APL-Caching Approaches Comparison
This page contains complementary materials for the paper entitled An A Comparative Study of Application-level Caching Recommendations at the Method Level, authored by RĂ´mulo Meloca and Ingrid Nunes.
The source code of our study is available for reproducibility at this git repository
Section 1 contains plots related to the performance improvement achieved by each approach, which were measured in the second phase of the experiment described in the paper.
In Section 2 we present plots of the statistics of each cached method.
In Section 3 we show the cache size along the execution.
Finally, given that APLCache recommends method-inputs, we also analysed the amount of inputs missed by it, which are presented in plots in Section 3.
In each section there are buttons to Show/Hide the respective plots.
1. Requests
In this section there are three plots.
On top, we present the median final throughput among all ten executions that we made for every application, measured in requests handled per second. Values were normalised and the absolute values appear on top of every bar.

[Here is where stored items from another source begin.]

(** X4: on a source whose keys the destination does not have, a fresh
    [ByKey] functor (no key on record) does what [DocSync.update] does,
    whatever its key strategy: the call returns, the entries of the
    source follow those of the destination in the order of the source,
    and nothing is skipped. *)
Theorem ByKey_on_new_keys_is_update
    (ks : option (string → bool)) (src dst : dict) (root : string) :
  NoDup (dict_keys src) →
  (∀ k, k ∈ dict_keys src → dict_get k dst = None) →
  DocSync.call ks false (VMap src) (VMap dst) root ∅
  = Done (VMap (dst ++ src), ∅)
  ∧ ∀ now w, load w = dst →
             load (DocSync_update now false src w) = dst ++ src.
Proof.
  intros Hnd Hdis. split.
  - rewrite call_VMap.
    destruct (value_eqb (VMap src) (VMap dst)) eqn:Heq.
    + apply value_eqb_VMap_true in Heq as [Hlen Hall].
      destruct src as [|[k v] src].
      * destruct dst; [done|discriminate Hlen].
      * destruct (Hall k v) as (w & Hw & _); [by left|].
        rewrite Hdis in Hw; [done|]. unfold dict_keys. rewrite fmap_cons. by left.
    + rewrite items_loop_disjoint by done. cbn [bind id].
      unfold DocSync.check_skipped. cbn [snd].
      by rewrite (bool_decide_eq_false_2 ((∅ : gset string) ≠ ∅)) by (by intros H).
  - intros now w <-. unfold DocSync_update.
    rewrite _DocProxy_update_load.
    pose proof (update_keys_disjoint src (load w) Hnd Hdis src [] eq_refl) as H.
    by rewrite app_nil_r in H.
Qed.

Lemma ByKey_on_new_keys_is_update_witness :
  DocSync.call None false (VMap [("n", VInt 1)]) (VMap [("a", VInt 2)]) "" ∅
  = Done (VMap [("a", VInt 2); ("n", VInt 1)], ∅)
  ∧ ∀ now w, load w = [("a", VInt 2)] →
             load (DocSync_update now false [("n", VInt 1)] w)
             = [("a", VInt 2); ("n", VInt 1)].
Proof.
  refine (ByKey_on_new_keys_is_update None [("n", VInt 1)] [("a", VInt 2)] ""
            _ _).
  - apply (bool_decide_unpack _). by vm_compute.
  - intros k Hk. apply list_elem_of_singleton in Hk as ->. reflexivity.
Defined.

Lemma items_loop_dry_run nested ks root items :
  Forall (λ e, is_mapping e.2 = false) items →
  ∀ dst sk,
    (final (DocSync.items_loop nested ks true root items dst sk)).1 = dst.
Proof.
  induction 1 as [|[key v] items Hv _ IH]; intros dst sk; simpl; [done|].
  simpl in Hv. rewrite Hv.
  destruct dst as [| | |d]; simpl; try done.
  destruct (dict_get key d) as [dv|]; [|apply IH].
  destruct (value_eqb dv v); [apply IH|].
  destruct (match ks with None => true | Some f => negb (f (root +:+ key)) end);
    apply IH.
Qed.

(** X5: through a proxy in dry-run mode, a source document whose
    values are no mappings leaves the destination document as it was,
    whatever the key strategy and the outcome: the writes of the
    top-level call all go through [__setitem__]. *)
Theorem ByKey_dry_run_keeps_a_document_given_plain_values
    (ks : option (string → bool)) (items : list (string * value))
    (dst : value) (root : string) (sk : gset string) :
  Forall (λ e, is_mapping e.2 = false) items →
  (final (DocSync.call ks true (VMap items) dst root sk)).1 = dst.
Proof.
  intros Hflat. rewrite call_VMap.
  destruct (value_eqb (VMap items) dst); [done|].
  pose proof (items_loop_dry_run (DocSync.call ks false) ks root items Hflat
                dst sk) as Hl.
  destruct (DocSync.items_loop _ ks true root items dst sk) as [s|e s];
    simpl in *; [|done].
  by rewrite check_skipped_final.
Qed.

Lemma ByKey_dry_run_keeps_a_document_given_plain_values_witness :
  (final (DocSync.call (Some (λ _, true)) true
            (VMap [("a", VInt 1); ("n", VStr "new")])
            (VMap [("a", VInt 2)]) "" ∅)).1
  = VMap [("a", VInt 2)].
Proof.
  apply (ByKey_dry_run_keeps_a_document_given_plain_values
           (Some (λ _, true)) [("a", VInt 1); ("n", VStr "new")]
           (VMap [("a", VInt 2)]) "" ∅).
  repeat constructor.
Defined.

Lemma append_dot_nonempty key : key +:+ "." ≠ "".
Proof. by destruct key. Qed.

Lemma items_loop_raises_no_conflict nested ks dry_run root items :
  Forall (λ e, ∀ dst root sk, root ≠ "" → no_conflict (nested e.2 dst root sk))
    items →
  ∀ dst sk,
    no_conflict (DocSync.items_loop nested ks dry_run root items dst sk).
Proof.
  unfold no_conflict.
  induction 1 as [|[key v] items Hv _ IH]; intros dst sk keys; simpl; [done|].
  destruct dst as [| | |d]; simpl; try done.
  destruct (dict_get key d) as [dv|]; [|apply IH].
  destruct (value_eqb dv v); [apply IH|].
  destruct (is_mapping v).
  - specialize (Hv dv (key +:+ ".") sk (append_dot_nonempty key) keys).
    simpl in Hv.
    destruct (nested v dv (key +:+ ".") sk) as [[dv' sk']|e [dv' sk']];
      simpl in *; [apply IH|done].
  - destruct (match ks with None => true | Some f => negb (f (root +:+ key)) end);
      apply IH.
Qed.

Error bars consist of the minimum and the maximum final throughput achieved.
Next, the left plot shows the cumulative throughput of each of the ten executions that we made for each approach & amount of simultaneous users. The most grouped the lines, the less variable are the application or the impact of adding the approach to it. In each page there are the results of each application.
The right plot compares the median execution (of the left plot) of each approach for each application.
2. Misses, Hits & Additions
In this section we present the amount of hits, misses and additions that each approach could achieve.
In the first plot we present these values separated per method. Each page presents results of each application. Each line of the plot present one recommended (and valid) method.
Its label is composed of the instance-type of recommendation (whether static for cache values shared among all instances of the class, or instance for cache values restricted per object instance of the class), followed by the input-type of the recommendation (getter if there are no inputs, single if the size of the cache shall be 1 or multi if the size of the cache is not restricted), and the name of the class and the method which was recommended.
There are intersections among approaches' recommendations.
For Memoizeit there are also numbers in the labels which represent the position that MemoizeIt ranked that recommendation. Numbers in the end of the label means that the recommended method was overloaded, and both were cached.
Note that not all misses are followed by an addition, specially for APLCache that first generate a miss before checking if the value is cacheable, in order to achieve better performance.
In the second plot we present the sum of hits, misses and additions that each recommendation achieved per approach. Values were normalised and the absolute values appear on top of every bar.
3. Cache size
In this section we present the cache size along the execution. Results are either presented aggregated and segregated by method.
4. Inputs
Finally, in this section we present the amount of inputs missed by APLCache. In the first page the results are split per method and in the second page they are summarized. Note that the numbers represent the number of occurrences, instead of the number of distinct inputs ignored. Distinct inputs are presented in the respective table in paper.